→ **Work instructions**
Going through the material below, please gather all lines with the word "compute" in them.

● ● ● ● ● ● ●

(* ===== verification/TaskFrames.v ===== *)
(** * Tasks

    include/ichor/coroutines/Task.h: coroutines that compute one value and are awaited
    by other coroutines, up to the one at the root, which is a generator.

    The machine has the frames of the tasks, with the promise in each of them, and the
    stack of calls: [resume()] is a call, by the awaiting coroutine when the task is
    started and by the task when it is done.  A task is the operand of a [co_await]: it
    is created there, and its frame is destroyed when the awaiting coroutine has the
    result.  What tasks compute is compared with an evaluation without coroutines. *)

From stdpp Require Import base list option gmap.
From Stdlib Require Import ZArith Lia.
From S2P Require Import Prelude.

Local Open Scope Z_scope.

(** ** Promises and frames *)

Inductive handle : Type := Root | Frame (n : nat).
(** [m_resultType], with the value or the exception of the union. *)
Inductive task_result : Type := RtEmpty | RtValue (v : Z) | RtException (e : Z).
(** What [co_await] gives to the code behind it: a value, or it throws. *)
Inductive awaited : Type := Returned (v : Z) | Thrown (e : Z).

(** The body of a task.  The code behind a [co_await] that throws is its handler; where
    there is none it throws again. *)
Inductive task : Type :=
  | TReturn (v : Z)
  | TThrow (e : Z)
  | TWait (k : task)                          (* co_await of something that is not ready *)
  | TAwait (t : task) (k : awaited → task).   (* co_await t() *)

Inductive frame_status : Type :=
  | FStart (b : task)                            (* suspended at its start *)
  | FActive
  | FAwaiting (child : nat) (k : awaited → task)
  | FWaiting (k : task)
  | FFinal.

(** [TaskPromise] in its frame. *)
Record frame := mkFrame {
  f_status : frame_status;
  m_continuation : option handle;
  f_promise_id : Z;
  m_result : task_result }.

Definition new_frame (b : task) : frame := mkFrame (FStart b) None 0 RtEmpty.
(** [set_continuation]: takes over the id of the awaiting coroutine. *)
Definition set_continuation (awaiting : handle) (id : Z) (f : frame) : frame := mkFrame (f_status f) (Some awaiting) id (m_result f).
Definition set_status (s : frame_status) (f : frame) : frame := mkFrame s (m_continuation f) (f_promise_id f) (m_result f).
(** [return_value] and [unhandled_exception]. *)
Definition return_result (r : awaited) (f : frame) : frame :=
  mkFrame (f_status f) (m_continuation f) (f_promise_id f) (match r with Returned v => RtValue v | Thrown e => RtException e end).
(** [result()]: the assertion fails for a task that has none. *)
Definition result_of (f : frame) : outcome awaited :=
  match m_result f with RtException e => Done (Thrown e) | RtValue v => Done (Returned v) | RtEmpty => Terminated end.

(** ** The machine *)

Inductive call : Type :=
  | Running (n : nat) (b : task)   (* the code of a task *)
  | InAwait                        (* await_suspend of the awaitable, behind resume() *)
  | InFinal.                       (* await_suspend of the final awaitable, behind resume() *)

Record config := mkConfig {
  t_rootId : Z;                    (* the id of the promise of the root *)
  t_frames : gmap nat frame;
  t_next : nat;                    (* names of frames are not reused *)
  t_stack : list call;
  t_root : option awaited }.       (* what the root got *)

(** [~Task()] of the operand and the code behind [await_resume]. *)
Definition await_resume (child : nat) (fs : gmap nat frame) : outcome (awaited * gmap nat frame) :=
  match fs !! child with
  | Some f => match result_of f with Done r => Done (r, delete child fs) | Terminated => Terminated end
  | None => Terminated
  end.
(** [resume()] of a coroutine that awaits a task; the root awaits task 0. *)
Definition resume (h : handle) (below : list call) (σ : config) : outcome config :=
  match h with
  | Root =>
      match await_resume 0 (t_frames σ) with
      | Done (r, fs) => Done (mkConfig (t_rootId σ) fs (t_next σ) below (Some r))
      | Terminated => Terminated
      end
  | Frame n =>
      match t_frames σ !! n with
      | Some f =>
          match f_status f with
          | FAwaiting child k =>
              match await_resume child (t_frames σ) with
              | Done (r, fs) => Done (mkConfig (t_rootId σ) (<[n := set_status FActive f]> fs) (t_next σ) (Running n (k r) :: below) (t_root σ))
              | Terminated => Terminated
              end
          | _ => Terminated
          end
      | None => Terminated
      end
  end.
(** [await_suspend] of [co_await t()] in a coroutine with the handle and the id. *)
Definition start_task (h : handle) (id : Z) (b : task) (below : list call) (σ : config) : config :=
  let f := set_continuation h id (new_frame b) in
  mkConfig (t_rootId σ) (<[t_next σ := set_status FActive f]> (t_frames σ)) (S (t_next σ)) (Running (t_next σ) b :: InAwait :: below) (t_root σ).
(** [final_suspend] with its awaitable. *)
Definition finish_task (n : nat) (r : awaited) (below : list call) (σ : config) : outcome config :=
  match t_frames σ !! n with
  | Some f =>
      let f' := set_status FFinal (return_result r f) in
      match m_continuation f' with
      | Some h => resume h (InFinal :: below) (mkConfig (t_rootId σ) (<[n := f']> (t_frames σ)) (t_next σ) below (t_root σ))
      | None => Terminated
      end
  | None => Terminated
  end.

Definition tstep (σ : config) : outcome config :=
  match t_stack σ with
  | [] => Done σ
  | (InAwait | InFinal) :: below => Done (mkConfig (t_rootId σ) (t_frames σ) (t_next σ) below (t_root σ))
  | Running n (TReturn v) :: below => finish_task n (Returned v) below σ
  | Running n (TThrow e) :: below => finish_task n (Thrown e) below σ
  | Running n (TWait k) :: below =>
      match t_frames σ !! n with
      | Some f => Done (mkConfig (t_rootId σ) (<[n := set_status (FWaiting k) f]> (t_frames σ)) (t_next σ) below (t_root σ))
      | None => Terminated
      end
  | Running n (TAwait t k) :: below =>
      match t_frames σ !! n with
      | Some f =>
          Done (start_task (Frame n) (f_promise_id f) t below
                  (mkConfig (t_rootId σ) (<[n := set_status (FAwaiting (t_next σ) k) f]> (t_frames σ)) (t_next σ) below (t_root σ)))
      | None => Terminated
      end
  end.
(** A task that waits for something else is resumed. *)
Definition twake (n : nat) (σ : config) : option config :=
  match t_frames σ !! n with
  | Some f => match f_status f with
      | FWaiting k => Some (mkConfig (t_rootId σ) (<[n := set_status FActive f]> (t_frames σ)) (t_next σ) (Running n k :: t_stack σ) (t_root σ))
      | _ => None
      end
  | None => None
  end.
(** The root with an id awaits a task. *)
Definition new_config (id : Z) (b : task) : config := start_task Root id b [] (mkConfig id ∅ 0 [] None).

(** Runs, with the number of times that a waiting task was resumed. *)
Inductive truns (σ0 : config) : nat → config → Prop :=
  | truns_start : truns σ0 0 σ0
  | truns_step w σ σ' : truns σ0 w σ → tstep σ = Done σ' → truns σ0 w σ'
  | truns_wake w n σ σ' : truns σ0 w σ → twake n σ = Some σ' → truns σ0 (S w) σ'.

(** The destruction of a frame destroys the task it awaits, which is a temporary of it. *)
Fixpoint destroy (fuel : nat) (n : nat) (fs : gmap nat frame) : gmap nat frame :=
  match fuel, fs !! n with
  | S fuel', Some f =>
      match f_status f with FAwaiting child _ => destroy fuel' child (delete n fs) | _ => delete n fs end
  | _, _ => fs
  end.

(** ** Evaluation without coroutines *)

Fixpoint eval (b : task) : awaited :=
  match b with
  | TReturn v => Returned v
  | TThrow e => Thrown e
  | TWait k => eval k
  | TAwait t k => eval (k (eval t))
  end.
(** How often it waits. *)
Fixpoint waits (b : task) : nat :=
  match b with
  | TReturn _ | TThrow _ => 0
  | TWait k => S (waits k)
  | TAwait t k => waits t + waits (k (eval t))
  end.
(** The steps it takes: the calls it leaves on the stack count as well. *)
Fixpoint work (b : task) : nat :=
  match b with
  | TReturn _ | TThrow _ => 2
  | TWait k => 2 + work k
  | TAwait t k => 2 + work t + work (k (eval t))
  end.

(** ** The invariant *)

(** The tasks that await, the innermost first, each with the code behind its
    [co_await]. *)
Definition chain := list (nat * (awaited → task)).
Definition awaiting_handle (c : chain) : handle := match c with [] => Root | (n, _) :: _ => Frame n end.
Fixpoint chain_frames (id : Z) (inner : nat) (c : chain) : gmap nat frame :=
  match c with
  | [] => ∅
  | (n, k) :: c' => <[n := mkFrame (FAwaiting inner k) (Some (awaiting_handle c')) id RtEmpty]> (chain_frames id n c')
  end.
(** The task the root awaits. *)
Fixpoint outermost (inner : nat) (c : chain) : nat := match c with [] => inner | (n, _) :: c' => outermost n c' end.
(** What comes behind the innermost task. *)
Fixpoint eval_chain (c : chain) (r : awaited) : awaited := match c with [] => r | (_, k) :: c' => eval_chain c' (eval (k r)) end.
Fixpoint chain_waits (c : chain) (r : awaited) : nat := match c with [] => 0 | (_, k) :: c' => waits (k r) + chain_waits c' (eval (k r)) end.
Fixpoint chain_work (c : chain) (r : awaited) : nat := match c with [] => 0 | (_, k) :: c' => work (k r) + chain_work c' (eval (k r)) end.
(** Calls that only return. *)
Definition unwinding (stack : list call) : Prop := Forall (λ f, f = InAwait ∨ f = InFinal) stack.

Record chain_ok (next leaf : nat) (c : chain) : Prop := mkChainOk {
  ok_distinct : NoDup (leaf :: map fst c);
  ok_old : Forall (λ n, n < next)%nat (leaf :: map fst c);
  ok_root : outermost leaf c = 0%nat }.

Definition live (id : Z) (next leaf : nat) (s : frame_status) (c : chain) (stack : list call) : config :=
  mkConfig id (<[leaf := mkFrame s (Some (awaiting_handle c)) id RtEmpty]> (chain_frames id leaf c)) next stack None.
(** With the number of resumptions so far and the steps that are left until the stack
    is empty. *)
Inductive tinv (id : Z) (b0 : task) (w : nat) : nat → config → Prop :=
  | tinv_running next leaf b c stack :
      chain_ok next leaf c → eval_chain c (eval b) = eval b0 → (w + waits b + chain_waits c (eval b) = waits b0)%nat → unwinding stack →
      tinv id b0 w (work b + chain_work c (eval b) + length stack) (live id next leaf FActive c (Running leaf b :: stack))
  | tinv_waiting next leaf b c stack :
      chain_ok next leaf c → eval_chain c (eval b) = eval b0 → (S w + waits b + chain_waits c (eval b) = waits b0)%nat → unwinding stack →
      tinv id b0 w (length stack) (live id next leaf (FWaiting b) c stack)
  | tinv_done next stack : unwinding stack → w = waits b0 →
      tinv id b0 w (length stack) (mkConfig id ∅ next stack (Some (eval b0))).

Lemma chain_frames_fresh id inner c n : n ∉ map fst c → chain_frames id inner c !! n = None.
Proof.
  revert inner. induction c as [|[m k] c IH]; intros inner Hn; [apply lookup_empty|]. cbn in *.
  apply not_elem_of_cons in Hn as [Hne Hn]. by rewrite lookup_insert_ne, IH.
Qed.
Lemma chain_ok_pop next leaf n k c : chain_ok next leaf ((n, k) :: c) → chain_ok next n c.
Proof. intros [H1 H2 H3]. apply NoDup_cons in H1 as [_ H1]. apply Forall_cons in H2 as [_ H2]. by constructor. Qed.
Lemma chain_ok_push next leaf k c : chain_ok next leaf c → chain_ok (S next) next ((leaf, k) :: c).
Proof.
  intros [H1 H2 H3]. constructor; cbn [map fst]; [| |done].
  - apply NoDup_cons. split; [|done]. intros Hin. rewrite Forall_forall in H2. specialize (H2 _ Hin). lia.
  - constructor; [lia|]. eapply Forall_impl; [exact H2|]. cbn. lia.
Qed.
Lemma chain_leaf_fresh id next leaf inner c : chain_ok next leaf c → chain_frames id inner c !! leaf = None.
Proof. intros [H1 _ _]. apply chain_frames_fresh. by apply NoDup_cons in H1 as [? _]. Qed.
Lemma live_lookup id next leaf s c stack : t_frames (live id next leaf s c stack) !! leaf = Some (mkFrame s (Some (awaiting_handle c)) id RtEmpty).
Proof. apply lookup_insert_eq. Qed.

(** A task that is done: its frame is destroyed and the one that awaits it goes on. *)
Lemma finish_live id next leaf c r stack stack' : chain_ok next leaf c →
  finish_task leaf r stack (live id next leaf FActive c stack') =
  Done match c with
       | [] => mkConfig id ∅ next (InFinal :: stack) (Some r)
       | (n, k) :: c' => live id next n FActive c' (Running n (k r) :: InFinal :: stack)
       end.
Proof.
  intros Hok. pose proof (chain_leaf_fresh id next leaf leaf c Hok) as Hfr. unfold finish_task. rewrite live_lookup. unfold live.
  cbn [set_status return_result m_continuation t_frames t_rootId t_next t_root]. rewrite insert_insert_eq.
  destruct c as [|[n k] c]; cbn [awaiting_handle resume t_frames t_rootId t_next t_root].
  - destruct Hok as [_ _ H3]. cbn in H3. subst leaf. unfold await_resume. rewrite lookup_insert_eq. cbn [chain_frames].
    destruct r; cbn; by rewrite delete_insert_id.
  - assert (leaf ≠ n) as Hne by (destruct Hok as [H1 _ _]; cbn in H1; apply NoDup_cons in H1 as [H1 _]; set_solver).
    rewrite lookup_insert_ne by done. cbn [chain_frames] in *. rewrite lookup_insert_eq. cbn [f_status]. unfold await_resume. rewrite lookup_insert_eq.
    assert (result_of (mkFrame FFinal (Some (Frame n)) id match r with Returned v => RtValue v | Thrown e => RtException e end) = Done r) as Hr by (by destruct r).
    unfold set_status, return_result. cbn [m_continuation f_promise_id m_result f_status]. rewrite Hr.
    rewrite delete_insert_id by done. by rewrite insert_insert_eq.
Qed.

● ● ● ● ● ● ●

→ **Completed exercise**
    include/ichor/coroutines/Task.h: coroutines that compute one value and are awaited
    result.  What tasks compute is compared with an evaluation without coroutines. *)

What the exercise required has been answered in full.